Aggregation of USA300 methicillin-resistant Staphylococcus aureus in synovial fluid (SF) is predominantly protein dependent. A, Analysis for presence of polysaccharide intercellular adhesin (PIA) exopolysaccharide in USA300 biofilms using wheat germ agglutinin (WGA) staining. Propidium iodide (PI) staining shows the entire biofilm, and WGA staining shows PIA. In the merge images, PI- and WGA-stained areas appear yellow. Bottom, Biofilms of an ica mutant not expressing PIA do not stain with WGA. B, Macroscopic evaluation of the effect of enzymatic digestion on aggregates of USA300 formed in SF. Dispersin B is an enzyme specifically digesting PIA. C, Estimation of aggregate dispersion based on measurement of increased colony-forming unit (CFU) counts after enzymatic digestion (n = 7). ^†P < .01; error bars represent standard deviations; Abbreviation: NS, not significant.

Figure 5.

Factors affecting macroscopic aggregation of USA300 methicillin-resistant Staphylococcus aureus identified by screening of a transposon mutagenesis bank. The Nebraska USA300 transposon mutagenesis bank was screened for absence of aggregation after incubation in synovial fluid. Six clones showed no or strongly reduced aggregation (those with insertions in the fnbA, fnbB, clfA, clfB, rsbU, and trap genes). A, Macroscopic (left) and microscopic (right) evaluation of aggregation in USA300 wild-type and mutant strains. B, Analysis of remaining aggregates by cell counter.

Figure 6.

Plasmin treatment strongly increases susceptibility of Staphylococcus aureus aggregates in synovial fluid (SF) to antibiotics. A, Treatment of aggregates with plasmin before and after aggregate formation, macroscopic evaluation. Plasmin pretreatment was performed by incubating solutions before inoculation for 12 hours with 150 µg/mL plasmin; posttreatment was performed after 20-minute clump formation using the same concentration.
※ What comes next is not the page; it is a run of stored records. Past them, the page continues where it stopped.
(* ===== verification/Sessions.v ===== *)
(** * Accounts, sessions and tickets

    Models [persistence/http_authentication.go] and
    [persistence/authentication.go]: login nonces, Google accounts, session
    families with rotation, CSRF tokens, WebSocket tickets and the development
    tokens.  The readings of [clock_timestamp()] in an operation are [clk 0], [clk 1], ...
    and what the calls of [rand.Read] return [rng 0], [rng 1], ... *)

From S2P Require Import Prelude GoLib Schema Tables Leases GoText SavedTables Opaque.

Definition Minute : Z := 60 * Second.
Definition Hour : Z := 60 * Minute.

Definition oidcNonceLifetime : Z := 5 * Minute.
Definition sessionIdleLifetime : Z := 7 * 24 * Hour.
Definition sessionAbsoluteLife : Z := 30 * 24 * Hour.
Definition sessionRotationAge : Z := 24 * Hour.
Definition predecessorGrace : Z := Minute.
Definition idleTouchInterval : Z := 5 * Minute.
Definition webSocketTicketLife : Z := Minute.
Definition csrfContext : string := "liveroute.csrf.v1".

(** [$n::interval] of [Duration.String()]. *)
Definition pg_interval (d : Z) : Z := duration_microseconds d.

(** ** Data *)

Record AuthUser := MkAuthUser {
  au_ID : string;
  au_DisplayName : string;
  au_Email : string;
  au_DefaultTimeZoneName : string
}.

Record Session := MkSession {
  ses_ID : string;
  ses_FamilyID : string;
  ses_PresentedToken : string;
  ses_Token : string;
  ses_User : AuthUser;
  ses_CSRFKeyID : string;
  ses_CSRFToken : string;
  ses_PresentedCSRFToken : string;
  ses_IdleExpiresAt : Z;
  ses_AbsoluteExpiresAt : Z;
  ses_Rotated : bool;
  ses_CanMintWebSocketTicket : bool
}.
B, Cellometry analysis. ^‡P < .001; error bars represent standard deviations. C, Antibiotic susceptibility was assessed by incubating the methicillin-resistant S. aureus strain USA300 for 6 hours in with cefazolin or vancomycin at 37°C, followed by brief proteinase K treatment and colony-forming unit (CFU) determination. CEF, cefazolin; TSB, tryptic soy broth. D, Alternatively, a luminescent S. aureus strain (Xen36) was used to monitor luminescence as readout under the same conditions. Plasmin pretreatment was performed by incubating solutions before inoculation for 12 hours with 150 µg/mL plasmin. C, D, Assays were performed in triplicate. *P < .05; ^†P < .01; ^‡P < .001; error bars represent standard deviations. Abbreviation: VAN, vancomycin.

Figure 7.

Model of Staphylococcus aureus biofilm formation in joint infection. S. aureus biofilms may form in a surface-attached form on the synovial membrane or on indwelling medical devices during prosthetic joint infection or exist as free-floating aggregates in synovial fluid (SF) within the joint cavity. Aggregate formation is dependent on host-derived fibrin, as indicated by preventing aggregate formation by plasmin treatment of SF, and bacterial fibrinogen- and fibronectin-binding proteins (ClfA, ClfB, FnbA, and FnbB). Plasmin treatment increases susceptibility of antibiotics and probably increases efficiency of host defenses by decreasing aggregate sizes for more efficient uptake by phagocytes. Abbreviations: eDNA, extracellular DNA; PIA, polysaccharide intercellular adhesin.